People leave shelters lots of hissing cats duct-taped into boxes, bird cages stuffed with nice but renal-failed cats, and milk crates spilling with mangy or feral puppies. One time, someone left us a chicken in a taped-shut shoebox.
Sometimes they leave the animals in an obvious place, such as right outside the front door; other times, it’s like a treasure hunt: where is the angry cat hidden today? That shoebox chicken was found in the bathroom soon after we opened. We find animals left in crates with lots of toys (because we LOVE him!) but no food or water (because love has its limits, after all), dogs tied to fences, cats tied to trees and puppies next to or atop the dumpster.
On those rare mornings that I’m the opening manager, I make a point to walk the property to find the terrified, angry or debilitated critter someone left overnight. It’s not my favorite game, but I’ve gotten pretty good at it.
On some days though, I don’t have the strength to peak inside the container I just found stashed in the bushes. I peer through the air holes sliced with scissors or a pocket knife. I may lift it up and try to guess what species awaits based on how heavy it is. I sometimes gently shake the laundry basket wrapped up tight in blanket; it it mews, it’s not a dog. On these yellow-bellied mornings of mine, I hand the package off to the medical team, shake my head, and offer a half-hearted I’m sorry, I know it’s alive but I can’t tell you WHAT is alive.

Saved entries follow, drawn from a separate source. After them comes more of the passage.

Lemma close_descriptor_phase fd s : wlp (close_descriptor fd) (λ _, same_phase s) s.
Proof.
  unfold close_descriptor, on_poller. wlp_run. destruct (close_fd _ fd) as [[?|?] k']; by wlp_run.
Qed.

Lemma run_owner_phase o s : wlp (run_owner o) (λ _, same_phase s) s.
Proof.
  destruct o as [| |p]; cbn [run_owner]; [apply on_timers_phase|by apply wlp_ret|].
  apply wlp_bind. eapply wlp_mono; [apply on_connection_phase|]. intros [f|] s1 H1; [|by apply wlp_ret].
  eapply wlp_mono; [apply on_connection_phase|]. intros [] s2 H2. unfold same_phase in *. congruence.
Qed.

Lemma handle_channel_phase p s : wlp (handle_channel p) (λ _, same_phase s) s.
Proof.
  assert (∀ q cb s1, same_phase s s1 → wlp (run_loop_callback q cb) (λ _, same_phase s) s1) as Hcb.
  { intros q cb s1 H1. destruct cb; cbn [run_loop_callback].
    - by wlp_run.
    - eapply wlp_mono; [apply on_timers_phase|]. intros [] s2 H2. unfold same_phase in *. congruence.
    - wlp_run. etrans; [|exact H1]. unfold thread_view, acceptor_view. cbn. by destruct (rx_acceptor s1).
    - eapply wlp_mono; [apply on_connection_phase|]. intros [] s2 H2. unfold same_phase in *. congruence. }
  assert (∀ test get s1, same_phase s s1 →
    wlp (on_revents rx_channel_at (run_loop_callback p) test get p) (λ _, same_phase s) s1) as Hon.
  { intros test get s1 H1. unfold on_revents, fire. wlp_run. wlp_step; [|done]. wlp_run.
    case_match; [by apply Hcb|by wlp_step]. }
  unfold handle_channel, handleEvent, handleEventWithGuard. do 2 wlp_step.
  repeat (apply wlp_bind; eapply wlp_mono; [by apply Hon|]; intros [] ? ?). by apply Hon.
Qed.

Lemma hand_over_phase here loop p fd cbs s :
  wlp (hand_over here loop p fd cbs) (λ _ s', same_phase s s') s.
Proof.
  unfold hand_over, run_established. wlp_run. set (s1 := set_rx_mapped _ _).
  apply wlp_if; intros _; [exact (run_owner_phase _ s1)|]. wlp_run.
  etrans; [by apply note_queued_phase|done].
Qed.

Definition about_acceptor (ev : loop_event (TCB:=TCB)) : bool :=
  match ev with MakeAcceptor _ _ | ListenAcceptor | DeleteAcceptor => true | _ => false end.

Definition event_tokens (ev : loop_event (TCB:=TCB)) : nat :=
  match ev with QueueRemoval => 1 | _ => 0 end.

Record after_event (ev : loop_event (TCB:=TCB)) s (s' : RX) : Prop := {
  ae_phase : rx_phase s' = rx_phase s;
  ae_tokens : server_tokens (rx_pending s') =
    (server_tokens (rx_pending s) + event_tokens ev)%nat;
  ae_acceptor : about_acceptor ev = false → acceptor_view s' = acceptor_view s;
}.

Lemma same_phase_after ev (m : M RX unit) s :
  ev ≠ QueueRemoval → wlp m (λ _, same_phase s) s → wlp m (λ _ s', after_event ev s s') s.
Proof.
  intros Hev Hm. eapply wlp_mono; [exact Hm|]. intros [] s' [= ? ? ?]. split; [done| |done].
  cbn in *; destruct ev; cbn; lia || done.
Qed.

This morning, I discovered the box above. Once it was safely in the hands of the technicians, I turned on my heels and never looked back. I’m now at home, ten hours later, and I still have absolutely no idea what that box gifted us. I could quickly make a phone call or send a text messag to half a dozen people to find out, but no thank you- I’m effectively sublimating my disgust and ass-kicking burnout with a klonopin and $40 bottle of Sancerre wine. Though my educated guess tells me it was cat, it really could have been anything (I’m thinking again of that Manolo Blahnik chicken).
I’ve learned some important life skills I never intended to learn when I went into animal welfare. One is that curiosity won’t just kill the cat, it will kill your interest in opening unknown boxes. Two, ignorance can truly be blissfully blissful. And three, wine does make everything better.